While speaking at the Black Hat cybersecurity conference in Las Vegas on Wednesday, Rob Silvers, undersecretary of Homeland Security for strategy, policy and plans, and chair of the CSRB, said that following their initial report on Log4j released last month, the board is spending its “offseason” building up permanent staffing and infrastructure. It’s also further refining and maturing its process using lessons drawn from the initial investigation.
Part of that work will include continuing to build on ideas that were executed in the wake of Log4j’s disclosure, like creating crowdsourced lists on GitHub of all the known products that contain the vulnerable code.
While the board will further refine its process over the coming months, Silvers cast the initial investigation and report as a success that brought together both government and industry experts around one of the most widespread and dangerous vulnerabilities in recent memory.
“I will tell you this: I believe that the first review proved this concept,” said Silvers. “There is nobody out there that thinks this is the wrong idea. This is — it’s pretty clear to me — going to be an enduring institution in the cybersecurity ecosystem.”
Following the panel, Silvers told reporters that the agency was already conducting follow up work on some of the recommendations, like directing DHS to allow its IT personnel to spend some work hours maintaining open-source software projects and engaging with academic institutions to make cybersecurity a more central component of their computer science degree programs.
“Companies and big government consumers that use a lot of open-source need to give back, they need to devote resources towards helping maintain open-source code and maintaining the security of open-source code … and we’re calling on big corporate consumers to do the same,” said.
Silvers told SC Media that there’s currently nothing to announce in terms of new investigations around other incidents but that they intend to go back to work “soon.” He also said in his panel remarks that the board was committed to releasing public versions of future reports.
“We’re committed to that. This needs to be transparent for the benefit of the community,” he said.
Log4j proved review board's concept, but what about SolarWinds?
However, he was also asked on three separate occasions — once by moderator and Black Hat organizer Jeff Moss and twice by reporters — what plans, if any, the board had to eventually investigate the SolarWinds campaign. The breach was specifically referenced in a White House executive order issued last year as the first order of business for the review board.
Each time, Silvers gave a variation of the same answer, indicating the pivot to Log4j came after discussions with the White House.
“We felt together with the White House that the best use of the board when we launched in February was to review Log4j. It was fresh, it was an extremely broad and wide impact and I think the report bears that out,” he told SC Media when asked directly if the board intended to investigate the SolarWinds Orion breach.
The Log4j report issued by the board does describe it as an “endemic vulnerability” that will “remain in systems for many years to come.” But it also notes that while there is no authoritative source of compromises related to the code, “generally speaking, exploitation of Log4j occurred at lower levels than many experts predicted, given the severity of the vulnerability.”

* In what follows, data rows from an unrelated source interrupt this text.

Lemma pid_seq {B} (f : Z -> rprog B) s Q : hspec (f pid) s Q -> hspec (bindp (rc GetPid) f) s Q.
Proof.
  intros H. eapply hspec_seq with (R := fun a s' => a = pid /\ s' = s).
  - apply hspec_step. intros r. cbn [hook_step]. destruct ((r : Z) =? pid) eqn:E; [|done].
    apply Z.eqb_eq in E. done.
  - by intros ? ? [-> ->].
Qed.

Lemma compile_spec m s :
  hspec (rc (CompileMethod m)) s (fun a s' => s' = s /\ (a = 0 \/ compiled_ok a = true)).
Proof.
  apply hspec_step. intros r. cbn [hook_step]. destruct (null r) eqn:E; cbn [orb].
  - apply null_true in E as ->. split; [done|by left].
  - destruct (compiled_ok r) eqn:E2; [|done]. split; [done|by right].
Qed.

(** ** The requests *)

Context (Hpid : 0 < pid < 2 ^ 31) (Hhook : shellui_user_address hook_fn = true)
        (Htramp : shellui_user_address trampoline_fn = true) (Hdiff : trampoline_fn <> hook_fn).

Lemma pid_i32 : in_i 32 pid.
Proof. unfold in_i. change (2 ^ (32 - 1)) with (2 ^ 31). lia. Qed.

Lemma pid_bits_range : in_u 64 (pid_bits pid).
Proof. apply wrap_range. lia. Qed.

Lemma nonzero_nonce_ok n : in_u 64 n -> in_u 64 (nonzero_nonce n) /\ nonzero_nonce n <> 0.
Proof.
  intros H. unfold nonzero_nonce. destruct (n =? 0) eqn:E; [split; [unfold in_u; lia|done]|].
  apply Z.eqb_neq in E. done.
Qed.

Lemma hook_nonce_ok method original :
  in_u 64 method -> in_u 64 original ->
  in_u 64 (hook_nonce hook_fn pid method original) /\ hook_nonce hook_fn pid method original <> 0.
Proof.
  intros Hm Ho. apply nonzero_nonce_ok.
  repeat apply lxor_in_u; try done; [by apply user_in_u|apply pid_bits_range].
Qed.

Lemma guard_nonce_ok method :
  in_u 64 method -> in_u 64 (guard_nonce pid method) /\ guard_nonce pid method <> 0.
Proof.
  intros Hm. apply nonzero_nonce_ok. repeat apply lxor_in_u; try done. apply pid_bits_range.
Qed.

Lemma compiled_facts address :
  compiled_ok address = true ->
  method_ok address = true /\ in_u 64 address /\ address <> hook_fn /\ address <> trampoline_fn.
Proof.
  unfold compiled_ok. rewrite !andb_true_iff, !negb_true_iff, !Z.eqb_neq. intros [[H1 H2] H3].
  split; [done|]. split; [by apply method_user|done].
Qed.

(** What the monitor sees of a well-formed request. *)
Lemma publish_request s q :
  wf_request q ->
  publish s (request_bytes q) =
    if kind_valid KProbe q pid then Some s
    else if kind_valid KGuard q pid then
      if (p_guards s =? 0)%nat then Some (with_counts s 1 (p_patches s)) else None
    else if kind_valid KPatch q pid then
      if (p_patches s =? 0)%nat && patch_ready s q
      then Some (with_counts s (p_guards s) 1) else None
    else None.
Proof.
  intros Hw. unfold publish. rewrite request_of_request_bytes by done.
  assert (length (request_bytes q) = sizeof_request) as ->.
  { unfold request_bytes. by rewrite length_app, length_request_head, length_le_encode. }
  by rewrite Nat.eqb_refl.
Qed.

Lemma kind_unique q k : wf_request q -> kind_valid k q pid = true ->
  forall k', k' <> k -> kind_valid k' q pid = false.
Proof.
  intros Hw Hk k' Hne. destruct (kind_valid k' q pid) eqn:E; [|done]. exfalso. apply Hne.
  by eapply kind_valid_unique.
Qed.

The impact of the SolarWinds campaign, by comparison, is clearer. Russian hackers compromised at least nine federal agencies (including the Department of Homeland Security) along with approximately 100 entities and private companies, including major tech companies like Nvidia, Cisco, Intel, VMWare and Belkin International, according to the Wall Street Journal.
The same day, two information security professionals, Tarah Wheeler and Victoria Ontiveros, gave a separate presentation on guidance for state and local governments around setting up their own cyber incident review process. At one point, Wheeler noted that “after more than a year and a half, we don’t have a coherent government report about what happened [with SolarWinds], where, why and how,” something that can allow rumors or opinions to supplant a fact-based analysis of the root causes. Without such an investigation, it can be difficult to hone in on the “multiple reasons why there are process failures, and multiple places that you can fix that process failure for the future.”

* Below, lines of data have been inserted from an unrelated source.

(* ===== verification/HookSession.v ===== *)
(** The renderer and the controller together: two programs that run concurrently and share
    the request and acknowledgement files.  The renderer ([RendererHook]) publishes
    requests and waits; the controller polls ([HookController]).  Their calls interleave
    one by one, each on a console that answers as documented ([Console]).  The protocol is
    a small ghost state machine, the renderer is verified against it, and an invariant
    relates it to the console and to what the controller has left to do. *)
From S2P Require Import Prelude Effects HookProtocol Mono RendererHook HookRequests HookInstall HookHandshake Debugger GuardWrite HookController HookSafety Console HookServed.

(** ** The controller leaves the acknowledgement alone until it is done *)

Definition keeps_ack (c : sys) : Prop :=
  match c with
  | FOpen p _ | Unlink p => p <> AckPath
  | Rename _ _ => False
  | _ => True
  end.

(** The call that ends the program when it succeeds. *)
Definition last_rename {A} (c : sys) (K : sys_ret c -> sprog A) : Prop :=
  match c return (sys_ret c -> sprog A) -> Prop with
  | Rename from _ => fun K => from <> AckPath /\ exists a, K 0 = Ret a
  | _ => fun _ => False
  end K.

Fixpoint holds_back {A} (p : sprog A) : Prop :=
  match p with
  | Ret _ => True
  | Call c K => (keeps_ack c \/ last_rename c K) /\ forall r, holds_back (K r)
  end.

Lemma holds_back_bind {A B} (p : sprog A) (f : A -> sprog B) :
  calls keeps_ack p -> (forall a, holds_back (f a)) -> holds_back (bindp p f).
Proof.
  intros Hp Hf. induction p as [a|c K IH]; cbn [bindp holds_back]; [apply Hf|].
  destruct Hp as [Hc HK]. split; [by left|]. intros r. by apply IH.
Qed.

(** Calls, conditionals and results of a program, one after the other. *)
Ltac keeps part :=
  repeat first
    [ exact I | discriminate | part
    | apply calls_bind; [|intros ?]
    | match goal with
      | |- calls _ (let '(_, _) := ?a in _) => destruct a
      | |- calls _ (if ?b then _ else _) => destruct b
      | |- calls _ (match ?a with _ => _ end) => destruct a
      | |- calls _ (Ret _) => exact I
      | |- calls _ (sysc _) => split; [cbn; try exact I; try discriminate|intros ?; exact I]
      end ].
(** The probe of a method and its patch. *)
Lemma hook_hook_nonce hook pid m original :
  shellui_user_address original = true -> hook_nonce hook pid m original <> hook_nonce hook pid m 0.
Proof.
  intros Ho E. unfold hook_nonce in E. rewrite Z.lxor_0_r in E.
  set (x := Z.lxor m hook) in E. set (p := pid_bits pid) in E. set (K := 0x8d4f23a76c19e502) in E.
  assert (Z.lxor (Z.lxor (Z.lxor (Z.lxor x original) p) K) (Z.lxor (Z.lxor x p) K) = original) as Hx.
  { apply Z.bits_inj'. intros n _. rewrite !Z.lxor_spec.
    by destruct (Z.testbit x n), (Z.testbit original n), (Z.testbit p n), (Z.testbit K n). }
  unfold shellui_user_address in Ho. breflect.
  apply nonzero_nonce_inj in E as [E|E]; [rewrite E, Z.lxor_nilpotent in Hx|rewrite E in Hx]; lia.
Qed.

Lemma other_nonce pid n n' a : ack_matches pid n a = true -> n' <> n -> ack_matches pid n' a = false.
Proof.
  intros H Hne. apply ack_matches_true in H as (_ & _ & _ & <- & _). apply not_true_is_false.
  rewrite ack_matches_true. by intros (_ & _ & _ & H & _).
Qed.

(** Writing back what is there. *)
Lemma store_same m a l : load m a (length l) = Some l -> store m a l = m.
Proof.
  intros Hl. pose proof Hl as [_ H]%load_Some. apply map_eq. intros x. rewrite lookup_store.
  destruct (decide _) as [Hx|]; [|done]. rewrite <- (H (Z.to_nat (x - a))) by lia. f_equal. lia.
Qed.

During the panel, Heather Adkins, vice president of security engineering at Google and deputy chair of the review board, suggested that while the board did not conduct a specific review of the SolarWinds campaign, many of the same lessons drawn from the Log4j investigation would apply to the Orion breach.

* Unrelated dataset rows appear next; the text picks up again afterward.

Lemma inv_pass_step s s' : inv s -> pass_step s s' -> inv s'.
Proof.
  intros Hi Hs. destruct Hs as [s Hb _|s Hb Hr|s E _|s E _|s n E|s n i p E _|s n i p t ok g E Hd He].
  - apply inv_leave; [done|by apply inv_begin].
  - pose proof (inv_begin s Hb) as Hb'. destruct Hi as [Hg Hl Hh Hrv Hp Hm (i & H1 & H2 & _)].
    apply andb_true_iff in Hr as [_ Hr]. split; s_fields; try done; [by apply Hh| |by exists i].
    destruct (s_background s); auto.
  - apply inv_leave; [done|]. apply inv_mode_pass; [done|by rewrite E].
  - pose proof (inv_mode_pass s Hi ltac:(by rewrite E)) as Hm'.
    destruct Hi as [Hg Hl Hh Hrv Hp Hm (i & H1 & H2 & _)]. rewrite E in Hp.
    split; s_fields; try done; [|by exists i]. destruct (s_background s); auto.
  - pose proof (inv_mode_pass s Hi ltac:(by rewrite E)) as Hm'.
    destruct Hi as [Hg Hl Hh Hrv Hp Hm (i & H1 & H2 & _)]. rewrite E in Hp.
    split; s_fields; try done; [by apply Hl| |by exists i]. destruct (s_background s); auto.
  - apply inv_leave; [done|]. apply inv_mode_pass; [done|by rewrite E].
  - pose proof (inv_mode_pass s Hi ltac:(by rewrite E)) as Hm'.
    destruct Hi as [Hg Hl Hh Hrv Hp Hm (j & H1 & H2 & H3)]. rewrite E in Hp, H3. s_fields.
    rewrite orb_false_iff, !negb_false_iff, bool_decide_eq_true in Hd. destruct Hd as [_ Hd].
    apply inv_leave; [|done]. split; s_fields; rewrite ?E; try done.
    { destruct (s_background s); auto. }
    exists i. split; [by eapply ord_snoc|]. split; [|done].
    apply lookup_lt_Some in Hp. unfold last_index. lia.
Qed.

Lemma reachable_inv ready background g s : reachable ready background g s -> inv s.
Proof.
  induction 1 as [|s s' _ IH [Hs|Hs]].
  - split; cbn; try done; [by destruct background|]. exists 0%nat. split; [constructor|]. by split.
  - by eapply inv_recv_step.
  - by eapply inv_pass_step.
Qed.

“I think another thing to keep in mind is that when we talk about software ecosystems, a lot of these events start to look the same, so while we didn’t look at SolarWinds as an incident specifically, we ended up touching on a lot of the things that would have come up with a review on SolarWinds about how secure software is built, the kinds of tools and the kinds of capabilities we need in the ecosystem,” said Adkins. “And throughout the report, we do make footnote references to areas of recommendations and findings that actually can relate to SolarWinds, so think we still got the benefit of looking at software through the lens of SolarWinds through that experience, but … I think Log4j was a big moment for all of us and it was the right thing to do at the time.”